■ **Action item**
Given the listing below, write out exactly the lines starting with the line that has "owns u p s → project_rows p s = [] →" and going on through the line that has "erewrite bind_inr by reflexivity.", both kept.

****************

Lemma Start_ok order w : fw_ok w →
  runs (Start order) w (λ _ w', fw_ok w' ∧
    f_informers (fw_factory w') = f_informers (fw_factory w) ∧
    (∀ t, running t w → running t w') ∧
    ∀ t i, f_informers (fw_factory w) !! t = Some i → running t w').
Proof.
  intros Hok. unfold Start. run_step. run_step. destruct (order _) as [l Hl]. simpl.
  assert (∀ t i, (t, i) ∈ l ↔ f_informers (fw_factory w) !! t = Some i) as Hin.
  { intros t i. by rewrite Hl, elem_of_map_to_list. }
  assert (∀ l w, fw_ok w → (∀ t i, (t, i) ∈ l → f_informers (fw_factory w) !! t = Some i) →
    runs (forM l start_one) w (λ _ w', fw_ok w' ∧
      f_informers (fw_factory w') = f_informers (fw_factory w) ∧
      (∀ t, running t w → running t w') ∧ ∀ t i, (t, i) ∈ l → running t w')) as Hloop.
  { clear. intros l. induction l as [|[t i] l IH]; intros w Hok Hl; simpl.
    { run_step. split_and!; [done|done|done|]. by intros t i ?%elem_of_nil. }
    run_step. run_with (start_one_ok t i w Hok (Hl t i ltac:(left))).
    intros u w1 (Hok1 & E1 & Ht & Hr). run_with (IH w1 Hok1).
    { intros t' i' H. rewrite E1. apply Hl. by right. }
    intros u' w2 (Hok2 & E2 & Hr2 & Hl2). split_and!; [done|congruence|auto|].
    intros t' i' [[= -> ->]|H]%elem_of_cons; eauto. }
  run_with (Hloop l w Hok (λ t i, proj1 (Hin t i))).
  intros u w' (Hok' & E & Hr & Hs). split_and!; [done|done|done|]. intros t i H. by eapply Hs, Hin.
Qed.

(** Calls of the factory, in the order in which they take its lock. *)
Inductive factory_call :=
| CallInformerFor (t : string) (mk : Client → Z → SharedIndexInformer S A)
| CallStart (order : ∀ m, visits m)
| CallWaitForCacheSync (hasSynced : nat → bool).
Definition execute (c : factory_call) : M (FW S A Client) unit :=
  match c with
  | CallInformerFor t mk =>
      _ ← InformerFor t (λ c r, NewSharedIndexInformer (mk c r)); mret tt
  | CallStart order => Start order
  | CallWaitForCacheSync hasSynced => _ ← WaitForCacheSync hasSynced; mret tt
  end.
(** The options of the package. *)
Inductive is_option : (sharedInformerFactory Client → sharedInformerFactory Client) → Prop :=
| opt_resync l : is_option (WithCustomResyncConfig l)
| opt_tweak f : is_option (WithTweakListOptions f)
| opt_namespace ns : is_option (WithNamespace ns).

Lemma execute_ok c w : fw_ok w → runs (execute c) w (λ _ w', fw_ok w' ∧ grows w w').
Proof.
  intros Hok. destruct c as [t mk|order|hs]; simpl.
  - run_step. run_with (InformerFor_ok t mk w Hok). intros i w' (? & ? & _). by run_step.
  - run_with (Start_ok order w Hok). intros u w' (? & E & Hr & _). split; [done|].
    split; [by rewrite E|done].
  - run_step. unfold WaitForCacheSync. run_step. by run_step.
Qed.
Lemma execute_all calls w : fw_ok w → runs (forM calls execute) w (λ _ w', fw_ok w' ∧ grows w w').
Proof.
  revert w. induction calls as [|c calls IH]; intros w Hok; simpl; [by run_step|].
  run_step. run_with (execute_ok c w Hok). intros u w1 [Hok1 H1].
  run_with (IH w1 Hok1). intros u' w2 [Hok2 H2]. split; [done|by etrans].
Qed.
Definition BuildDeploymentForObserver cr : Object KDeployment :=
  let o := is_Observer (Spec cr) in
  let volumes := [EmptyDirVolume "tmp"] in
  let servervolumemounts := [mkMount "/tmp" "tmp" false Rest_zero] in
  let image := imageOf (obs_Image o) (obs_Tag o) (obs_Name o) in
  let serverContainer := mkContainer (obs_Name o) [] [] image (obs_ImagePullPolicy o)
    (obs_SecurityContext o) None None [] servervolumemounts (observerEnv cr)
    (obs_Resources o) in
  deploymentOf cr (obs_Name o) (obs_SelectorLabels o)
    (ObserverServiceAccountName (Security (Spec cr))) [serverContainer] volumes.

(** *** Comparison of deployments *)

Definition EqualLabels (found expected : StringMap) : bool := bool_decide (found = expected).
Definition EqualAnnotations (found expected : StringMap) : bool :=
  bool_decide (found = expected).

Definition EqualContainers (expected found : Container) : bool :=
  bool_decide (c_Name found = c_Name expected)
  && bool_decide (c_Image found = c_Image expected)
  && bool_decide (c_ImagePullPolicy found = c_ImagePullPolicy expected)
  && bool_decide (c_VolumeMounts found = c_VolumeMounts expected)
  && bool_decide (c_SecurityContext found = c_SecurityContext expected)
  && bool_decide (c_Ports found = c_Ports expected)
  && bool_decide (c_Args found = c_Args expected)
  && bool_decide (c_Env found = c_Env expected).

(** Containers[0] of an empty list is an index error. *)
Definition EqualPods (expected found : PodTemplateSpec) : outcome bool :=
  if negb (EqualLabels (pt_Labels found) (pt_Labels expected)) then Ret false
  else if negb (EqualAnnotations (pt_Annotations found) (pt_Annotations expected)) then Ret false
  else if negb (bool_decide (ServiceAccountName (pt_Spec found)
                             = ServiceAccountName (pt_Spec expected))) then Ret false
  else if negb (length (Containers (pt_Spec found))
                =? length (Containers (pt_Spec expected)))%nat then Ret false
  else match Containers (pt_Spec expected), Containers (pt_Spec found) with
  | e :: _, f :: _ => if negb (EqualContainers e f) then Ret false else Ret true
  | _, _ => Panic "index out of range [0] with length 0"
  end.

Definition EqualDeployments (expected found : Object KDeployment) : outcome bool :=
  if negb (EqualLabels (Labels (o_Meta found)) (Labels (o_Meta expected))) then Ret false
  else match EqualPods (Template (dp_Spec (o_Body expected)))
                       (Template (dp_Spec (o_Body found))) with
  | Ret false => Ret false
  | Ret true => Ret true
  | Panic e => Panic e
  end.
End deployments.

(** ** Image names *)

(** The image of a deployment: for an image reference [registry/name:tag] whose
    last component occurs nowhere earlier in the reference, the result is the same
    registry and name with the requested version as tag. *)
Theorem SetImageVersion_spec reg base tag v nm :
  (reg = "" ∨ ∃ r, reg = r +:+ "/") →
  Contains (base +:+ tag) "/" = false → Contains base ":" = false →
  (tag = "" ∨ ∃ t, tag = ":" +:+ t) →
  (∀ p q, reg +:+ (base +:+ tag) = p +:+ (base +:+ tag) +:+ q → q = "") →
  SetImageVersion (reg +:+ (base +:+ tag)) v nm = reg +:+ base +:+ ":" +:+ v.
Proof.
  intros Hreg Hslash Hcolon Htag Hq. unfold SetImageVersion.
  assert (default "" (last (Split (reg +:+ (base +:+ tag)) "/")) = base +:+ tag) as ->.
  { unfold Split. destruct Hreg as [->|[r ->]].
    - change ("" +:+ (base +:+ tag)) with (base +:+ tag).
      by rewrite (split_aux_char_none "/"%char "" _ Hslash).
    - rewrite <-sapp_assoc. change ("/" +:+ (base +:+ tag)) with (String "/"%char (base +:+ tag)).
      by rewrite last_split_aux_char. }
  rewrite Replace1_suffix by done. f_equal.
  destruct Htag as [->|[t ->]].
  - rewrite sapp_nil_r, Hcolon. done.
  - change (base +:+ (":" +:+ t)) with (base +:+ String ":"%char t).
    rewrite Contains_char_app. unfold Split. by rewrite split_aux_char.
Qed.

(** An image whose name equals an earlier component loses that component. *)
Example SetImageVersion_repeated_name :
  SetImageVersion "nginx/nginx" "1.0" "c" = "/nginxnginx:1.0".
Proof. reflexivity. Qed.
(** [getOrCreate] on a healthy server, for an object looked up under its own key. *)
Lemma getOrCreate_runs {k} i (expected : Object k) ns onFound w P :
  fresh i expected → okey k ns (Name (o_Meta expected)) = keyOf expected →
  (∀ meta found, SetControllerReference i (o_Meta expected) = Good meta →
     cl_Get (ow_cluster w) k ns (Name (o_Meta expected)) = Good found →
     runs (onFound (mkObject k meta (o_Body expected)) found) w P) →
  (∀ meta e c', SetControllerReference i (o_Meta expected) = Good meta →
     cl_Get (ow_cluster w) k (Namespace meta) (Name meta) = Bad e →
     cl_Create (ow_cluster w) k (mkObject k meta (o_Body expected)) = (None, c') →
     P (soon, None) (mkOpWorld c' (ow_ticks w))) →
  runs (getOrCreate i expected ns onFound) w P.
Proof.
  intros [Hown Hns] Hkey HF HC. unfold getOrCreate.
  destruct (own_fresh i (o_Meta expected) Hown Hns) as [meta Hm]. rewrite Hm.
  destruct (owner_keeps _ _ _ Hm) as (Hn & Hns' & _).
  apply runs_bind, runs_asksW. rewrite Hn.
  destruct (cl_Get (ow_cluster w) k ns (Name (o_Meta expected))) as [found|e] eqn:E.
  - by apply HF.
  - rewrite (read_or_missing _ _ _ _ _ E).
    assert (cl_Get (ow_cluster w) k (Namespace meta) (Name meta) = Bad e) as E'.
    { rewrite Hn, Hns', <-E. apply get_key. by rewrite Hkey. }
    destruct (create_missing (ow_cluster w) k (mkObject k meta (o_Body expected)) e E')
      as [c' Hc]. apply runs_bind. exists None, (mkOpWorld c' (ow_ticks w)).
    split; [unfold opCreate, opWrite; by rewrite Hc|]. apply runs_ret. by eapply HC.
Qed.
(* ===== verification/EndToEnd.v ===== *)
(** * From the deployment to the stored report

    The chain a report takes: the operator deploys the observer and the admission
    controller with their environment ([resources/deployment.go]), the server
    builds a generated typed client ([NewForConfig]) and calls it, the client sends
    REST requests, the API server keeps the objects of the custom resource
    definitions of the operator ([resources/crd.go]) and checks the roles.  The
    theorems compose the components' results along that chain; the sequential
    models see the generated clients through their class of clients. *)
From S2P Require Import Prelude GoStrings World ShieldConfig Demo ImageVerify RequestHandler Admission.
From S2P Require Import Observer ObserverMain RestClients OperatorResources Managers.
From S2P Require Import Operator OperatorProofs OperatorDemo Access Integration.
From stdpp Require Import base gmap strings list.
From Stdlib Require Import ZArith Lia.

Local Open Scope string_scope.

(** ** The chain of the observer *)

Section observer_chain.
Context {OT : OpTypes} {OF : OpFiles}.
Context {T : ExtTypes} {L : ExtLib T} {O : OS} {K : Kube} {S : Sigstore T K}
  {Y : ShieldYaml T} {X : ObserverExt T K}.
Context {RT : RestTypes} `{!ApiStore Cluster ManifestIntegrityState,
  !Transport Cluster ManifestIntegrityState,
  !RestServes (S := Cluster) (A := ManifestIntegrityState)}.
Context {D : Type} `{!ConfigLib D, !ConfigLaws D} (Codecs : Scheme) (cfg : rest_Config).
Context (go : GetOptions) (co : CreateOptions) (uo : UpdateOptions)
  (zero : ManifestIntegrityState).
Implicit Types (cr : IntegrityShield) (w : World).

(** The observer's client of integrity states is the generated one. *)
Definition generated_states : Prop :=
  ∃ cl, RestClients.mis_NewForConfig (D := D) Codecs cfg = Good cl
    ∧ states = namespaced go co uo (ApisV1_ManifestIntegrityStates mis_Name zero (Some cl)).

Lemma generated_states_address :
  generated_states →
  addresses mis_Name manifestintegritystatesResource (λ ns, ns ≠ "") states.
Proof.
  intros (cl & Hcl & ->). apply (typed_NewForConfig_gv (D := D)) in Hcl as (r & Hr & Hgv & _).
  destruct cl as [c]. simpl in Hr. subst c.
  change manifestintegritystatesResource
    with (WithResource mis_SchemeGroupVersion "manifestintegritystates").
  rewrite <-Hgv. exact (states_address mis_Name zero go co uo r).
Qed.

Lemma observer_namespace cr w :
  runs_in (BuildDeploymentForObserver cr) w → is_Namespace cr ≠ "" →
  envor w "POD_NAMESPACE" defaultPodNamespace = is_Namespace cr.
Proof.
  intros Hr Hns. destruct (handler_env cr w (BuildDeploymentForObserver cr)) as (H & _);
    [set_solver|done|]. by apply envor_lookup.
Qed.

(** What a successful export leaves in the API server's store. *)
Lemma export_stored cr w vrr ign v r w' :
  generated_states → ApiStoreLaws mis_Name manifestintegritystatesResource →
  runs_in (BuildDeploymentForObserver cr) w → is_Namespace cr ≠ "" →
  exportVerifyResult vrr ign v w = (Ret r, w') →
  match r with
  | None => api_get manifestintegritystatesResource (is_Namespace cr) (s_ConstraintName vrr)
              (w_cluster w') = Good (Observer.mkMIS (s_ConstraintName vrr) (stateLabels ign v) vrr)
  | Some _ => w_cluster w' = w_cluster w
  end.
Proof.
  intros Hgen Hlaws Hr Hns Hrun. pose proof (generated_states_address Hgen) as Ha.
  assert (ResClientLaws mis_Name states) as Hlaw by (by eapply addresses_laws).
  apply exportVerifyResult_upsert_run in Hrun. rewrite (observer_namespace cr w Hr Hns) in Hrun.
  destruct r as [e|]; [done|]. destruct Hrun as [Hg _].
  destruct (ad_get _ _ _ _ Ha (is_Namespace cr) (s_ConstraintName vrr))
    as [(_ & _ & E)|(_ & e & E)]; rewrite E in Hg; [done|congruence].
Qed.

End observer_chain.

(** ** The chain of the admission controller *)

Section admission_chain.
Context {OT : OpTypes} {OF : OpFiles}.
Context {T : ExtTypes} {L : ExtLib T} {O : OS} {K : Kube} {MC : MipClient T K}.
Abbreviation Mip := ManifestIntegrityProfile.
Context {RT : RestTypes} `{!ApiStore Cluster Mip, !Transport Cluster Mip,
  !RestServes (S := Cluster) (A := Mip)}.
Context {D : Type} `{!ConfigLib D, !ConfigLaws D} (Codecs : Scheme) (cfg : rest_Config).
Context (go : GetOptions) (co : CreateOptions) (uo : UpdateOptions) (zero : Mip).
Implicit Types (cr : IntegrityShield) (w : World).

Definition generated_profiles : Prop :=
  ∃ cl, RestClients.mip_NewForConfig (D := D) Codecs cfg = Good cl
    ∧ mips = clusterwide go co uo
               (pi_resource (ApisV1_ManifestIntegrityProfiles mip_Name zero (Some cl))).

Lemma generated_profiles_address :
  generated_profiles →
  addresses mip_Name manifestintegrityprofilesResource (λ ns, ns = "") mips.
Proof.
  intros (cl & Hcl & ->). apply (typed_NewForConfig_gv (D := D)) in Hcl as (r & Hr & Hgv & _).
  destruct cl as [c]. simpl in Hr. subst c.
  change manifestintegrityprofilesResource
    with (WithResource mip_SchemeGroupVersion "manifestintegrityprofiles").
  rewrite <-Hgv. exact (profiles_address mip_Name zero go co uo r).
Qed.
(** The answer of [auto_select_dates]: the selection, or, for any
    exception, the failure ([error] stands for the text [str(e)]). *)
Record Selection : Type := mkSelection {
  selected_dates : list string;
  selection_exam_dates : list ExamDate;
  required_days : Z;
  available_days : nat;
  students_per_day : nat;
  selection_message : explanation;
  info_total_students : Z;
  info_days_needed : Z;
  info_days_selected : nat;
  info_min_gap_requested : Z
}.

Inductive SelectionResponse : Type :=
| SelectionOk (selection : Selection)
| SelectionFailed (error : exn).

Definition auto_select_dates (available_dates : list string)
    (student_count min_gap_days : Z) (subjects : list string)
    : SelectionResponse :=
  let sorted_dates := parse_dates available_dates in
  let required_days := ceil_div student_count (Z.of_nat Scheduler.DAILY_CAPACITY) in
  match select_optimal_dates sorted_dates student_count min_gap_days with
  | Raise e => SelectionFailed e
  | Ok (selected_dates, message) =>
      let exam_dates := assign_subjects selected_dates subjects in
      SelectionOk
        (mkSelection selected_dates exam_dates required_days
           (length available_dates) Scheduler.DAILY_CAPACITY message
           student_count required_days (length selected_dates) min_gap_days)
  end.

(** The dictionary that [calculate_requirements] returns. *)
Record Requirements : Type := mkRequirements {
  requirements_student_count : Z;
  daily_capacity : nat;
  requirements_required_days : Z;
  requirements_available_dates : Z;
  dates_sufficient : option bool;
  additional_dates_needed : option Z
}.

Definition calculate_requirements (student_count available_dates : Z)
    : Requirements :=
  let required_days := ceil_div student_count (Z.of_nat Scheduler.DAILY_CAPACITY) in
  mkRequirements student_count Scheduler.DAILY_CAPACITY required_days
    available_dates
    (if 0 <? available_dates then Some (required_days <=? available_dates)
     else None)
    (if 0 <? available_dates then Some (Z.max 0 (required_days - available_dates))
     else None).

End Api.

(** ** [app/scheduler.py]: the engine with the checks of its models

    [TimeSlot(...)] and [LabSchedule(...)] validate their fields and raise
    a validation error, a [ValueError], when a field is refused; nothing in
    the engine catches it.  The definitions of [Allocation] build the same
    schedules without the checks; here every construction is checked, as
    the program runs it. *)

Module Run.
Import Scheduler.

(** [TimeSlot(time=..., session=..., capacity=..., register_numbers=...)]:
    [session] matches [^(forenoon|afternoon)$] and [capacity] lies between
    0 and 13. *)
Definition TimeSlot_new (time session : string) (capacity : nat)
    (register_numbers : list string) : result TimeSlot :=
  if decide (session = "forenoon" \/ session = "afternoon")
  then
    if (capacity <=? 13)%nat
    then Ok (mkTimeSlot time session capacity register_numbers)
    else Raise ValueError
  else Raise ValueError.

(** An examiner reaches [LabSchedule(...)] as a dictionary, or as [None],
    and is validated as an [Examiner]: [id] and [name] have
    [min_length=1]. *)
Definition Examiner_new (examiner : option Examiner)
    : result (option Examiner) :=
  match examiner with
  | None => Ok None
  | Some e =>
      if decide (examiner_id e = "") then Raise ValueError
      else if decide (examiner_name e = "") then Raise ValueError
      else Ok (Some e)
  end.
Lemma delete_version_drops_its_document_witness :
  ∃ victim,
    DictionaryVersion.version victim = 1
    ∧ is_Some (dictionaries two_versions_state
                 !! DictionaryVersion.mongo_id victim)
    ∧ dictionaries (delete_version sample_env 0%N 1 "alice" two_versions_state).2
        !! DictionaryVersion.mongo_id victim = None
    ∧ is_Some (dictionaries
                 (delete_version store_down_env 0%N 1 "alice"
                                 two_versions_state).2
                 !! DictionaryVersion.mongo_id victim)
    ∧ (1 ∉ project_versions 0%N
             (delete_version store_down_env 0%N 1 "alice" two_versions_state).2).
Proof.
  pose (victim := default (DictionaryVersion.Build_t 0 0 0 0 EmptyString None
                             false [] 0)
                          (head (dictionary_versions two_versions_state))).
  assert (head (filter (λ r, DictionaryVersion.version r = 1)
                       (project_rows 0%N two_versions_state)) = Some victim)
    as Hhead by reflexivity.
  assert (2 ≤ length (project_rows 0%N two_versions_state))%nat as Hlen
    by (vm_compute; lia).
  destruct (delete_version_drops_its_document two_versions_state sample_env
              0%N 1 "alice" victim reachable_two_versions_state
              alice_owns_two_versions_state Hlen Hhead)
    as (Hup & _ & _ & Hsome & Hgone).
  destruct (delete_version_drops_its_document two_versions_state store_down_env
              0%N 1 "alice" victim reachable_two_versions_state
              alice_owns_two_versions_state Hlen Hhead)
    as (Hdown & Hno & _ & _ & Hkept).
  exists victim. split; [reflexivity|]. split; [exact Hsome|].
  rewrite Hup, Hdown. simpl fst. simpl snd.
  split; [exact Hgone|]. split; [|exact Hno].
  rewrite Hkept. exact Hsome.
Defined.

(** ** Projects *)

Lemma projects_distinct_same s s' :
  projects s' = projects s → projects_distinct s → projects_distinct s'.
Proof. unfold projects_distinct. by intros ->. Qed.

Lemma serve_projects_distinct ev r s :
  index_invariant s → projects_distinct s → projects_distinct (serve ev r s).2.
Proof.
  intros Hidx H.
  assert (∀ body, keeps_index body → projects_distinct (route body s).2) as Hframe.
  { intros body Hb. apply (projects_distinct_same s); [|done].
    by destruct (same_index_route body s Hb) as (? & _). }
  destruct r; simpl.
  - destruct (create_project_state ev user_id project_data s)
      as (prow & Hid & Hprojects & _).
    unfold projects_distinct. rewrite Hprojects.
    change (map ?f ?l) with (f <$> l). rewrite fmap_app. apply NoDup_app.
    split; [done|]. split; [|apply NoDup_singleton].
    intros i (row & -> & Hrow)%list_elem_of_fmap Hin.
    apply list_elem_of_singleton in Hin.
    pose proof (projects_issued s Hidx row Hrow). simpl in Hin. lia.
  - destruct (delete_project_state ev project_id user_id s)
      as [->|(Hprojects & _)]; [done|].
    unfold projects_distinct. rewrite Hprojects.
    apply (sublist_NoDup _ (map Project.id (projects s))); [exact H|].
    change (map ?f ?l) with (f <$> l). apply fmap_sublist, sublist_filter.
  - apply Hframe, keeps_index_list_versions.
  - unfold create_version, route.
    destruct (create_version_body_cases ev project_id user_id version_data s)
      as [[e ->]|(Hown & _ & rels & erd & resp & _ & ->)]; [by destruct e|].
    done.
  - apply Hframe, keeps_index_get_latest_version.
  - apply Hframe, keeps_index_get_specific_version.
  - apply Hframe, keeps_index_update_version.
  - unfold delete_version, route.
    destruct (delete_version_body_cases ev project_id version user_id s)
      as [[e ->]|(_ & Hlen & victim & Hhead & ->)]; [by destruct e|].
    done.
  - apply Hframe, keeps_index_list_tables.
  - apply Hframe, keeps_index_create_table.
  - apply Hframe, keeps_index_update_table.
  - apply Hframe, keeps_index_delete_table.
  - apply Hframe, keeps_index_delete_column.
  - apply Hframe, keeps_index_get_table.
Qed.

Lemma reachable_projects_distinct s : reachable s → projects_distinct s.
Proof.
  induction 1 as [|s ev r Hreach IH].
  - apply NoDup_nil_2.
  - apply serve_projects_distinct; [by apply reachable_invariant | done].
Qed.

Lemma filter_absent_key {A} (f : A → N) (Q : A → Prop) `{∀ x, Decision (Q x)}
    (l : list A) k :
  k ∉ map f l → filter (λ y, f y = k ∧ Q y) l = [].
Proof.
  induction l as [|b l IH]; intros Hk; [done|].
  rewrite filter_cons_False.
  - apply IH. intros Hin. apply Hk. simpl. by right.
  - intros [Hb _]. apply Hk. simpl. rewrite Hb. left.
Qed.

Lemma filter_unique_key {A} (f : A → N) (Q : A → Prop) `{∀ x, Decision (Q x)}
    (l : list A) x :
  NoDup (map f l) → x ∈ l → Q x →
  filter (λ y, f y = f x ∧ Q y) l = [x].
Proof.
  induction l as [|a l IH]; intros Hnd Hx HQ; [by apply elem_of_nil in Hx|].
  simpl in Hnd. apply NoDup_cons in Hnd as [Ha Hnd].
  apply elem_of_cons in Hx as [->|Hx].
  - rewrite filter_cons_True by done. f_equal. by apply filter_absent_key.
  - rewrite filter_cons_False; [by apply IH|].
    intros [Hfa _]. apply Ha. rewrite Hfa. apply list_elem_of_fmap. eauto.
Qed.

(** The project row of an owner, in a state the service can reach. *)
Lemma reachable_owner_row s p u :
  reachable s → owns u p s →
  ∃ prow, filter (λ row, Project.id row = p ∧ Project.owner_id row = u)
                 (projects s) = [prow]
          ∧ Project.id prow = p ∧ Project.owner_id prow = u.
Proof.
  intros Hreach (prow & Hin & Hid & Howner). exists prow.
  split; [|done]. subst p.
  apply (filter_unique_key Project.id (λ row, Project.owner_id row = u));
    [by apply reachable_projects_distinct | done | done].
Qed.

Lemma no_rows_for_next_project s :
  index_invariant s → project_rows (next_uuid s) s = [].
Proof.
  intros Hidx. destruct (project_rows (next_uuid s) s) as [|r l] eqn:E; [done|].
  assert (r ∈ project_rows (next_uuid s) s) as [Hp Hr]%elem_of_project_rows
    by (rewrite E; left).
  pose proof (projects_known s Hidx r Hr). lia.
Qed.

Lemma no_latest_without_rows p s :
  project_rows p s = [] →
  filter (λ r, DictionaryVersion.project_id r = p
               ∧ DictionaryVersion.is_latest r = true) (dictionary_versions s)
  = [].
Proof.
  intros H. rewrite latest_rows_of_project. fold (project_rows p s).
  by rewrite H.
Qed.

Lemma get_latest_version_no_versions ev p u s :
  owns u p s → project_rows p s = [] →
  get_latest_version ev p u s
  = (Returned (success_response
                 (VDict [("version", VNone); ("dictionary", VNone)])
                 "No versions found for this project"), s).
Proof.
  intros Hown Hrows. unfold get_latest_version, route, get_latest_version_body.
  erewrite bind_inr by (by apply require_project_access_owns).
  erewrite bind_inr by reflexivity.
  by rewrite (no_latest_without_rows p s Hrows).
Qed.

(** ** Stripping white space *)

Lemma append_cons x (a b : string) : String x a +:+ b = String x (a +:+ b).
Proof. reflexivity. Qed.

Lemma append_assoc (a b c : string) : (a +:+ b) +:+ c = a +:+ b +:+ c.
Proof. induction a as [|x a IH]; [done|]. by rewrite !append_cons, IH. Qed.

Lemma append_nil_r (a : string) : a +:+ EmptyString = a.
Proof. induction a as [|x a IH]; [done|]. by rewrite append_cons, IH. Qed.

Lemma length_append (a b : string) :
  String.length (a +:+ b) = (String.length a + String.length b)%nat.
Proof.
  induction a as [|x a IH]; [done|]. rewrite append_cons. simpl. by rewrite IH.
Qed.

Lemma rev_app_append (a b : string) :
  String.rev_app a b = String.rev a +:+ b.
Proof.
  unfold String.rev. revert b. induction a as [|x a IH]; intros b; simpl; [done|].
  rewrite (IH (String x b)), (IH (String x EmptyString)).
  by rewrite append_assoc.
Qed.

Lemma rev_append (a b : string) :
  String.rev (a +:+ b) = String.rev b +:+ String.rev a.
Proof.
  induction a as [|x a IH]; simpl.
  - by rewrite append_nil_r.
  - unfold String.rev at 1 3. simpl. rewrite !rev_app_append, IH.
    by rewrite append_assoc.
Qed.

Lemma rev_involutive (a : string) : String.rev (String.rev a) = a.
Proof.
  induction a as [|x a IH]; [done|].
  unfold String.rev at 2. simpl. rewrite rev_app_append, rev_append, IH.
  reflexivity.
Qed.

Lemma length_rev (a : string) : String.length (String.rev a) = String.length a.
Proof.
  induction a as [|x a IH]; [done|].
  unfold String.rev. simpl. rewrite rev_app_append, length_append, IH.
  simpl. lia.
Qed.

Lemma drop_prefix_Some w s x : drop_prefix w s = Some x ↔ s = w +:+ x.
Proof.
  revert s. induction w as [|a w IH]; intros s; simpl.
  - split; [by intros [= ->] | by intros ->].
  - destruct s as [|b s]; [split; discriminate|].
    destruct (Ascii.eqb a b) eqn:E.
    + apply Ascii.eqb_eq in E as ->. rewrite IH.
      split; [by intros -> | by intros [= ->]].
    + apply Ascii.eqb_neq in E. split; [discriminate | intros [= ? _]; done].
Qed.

****************

■ **Exercise answer**
  owns u p s → project_rows p s = [] →
  get_latest_version ev p u s
  = (Returned (success_response
                 (VDict [("version", VNone); ("dictionary", VNone)])
                 "No versions found for this project"), s).
Proof.
  intros Hown Hrows. unfold get_latest_version, route, get_latest_version_body.
  erewrite bind_inr by (by apply require_project_access_owns).
  erewrite bind_inr by reflexivity.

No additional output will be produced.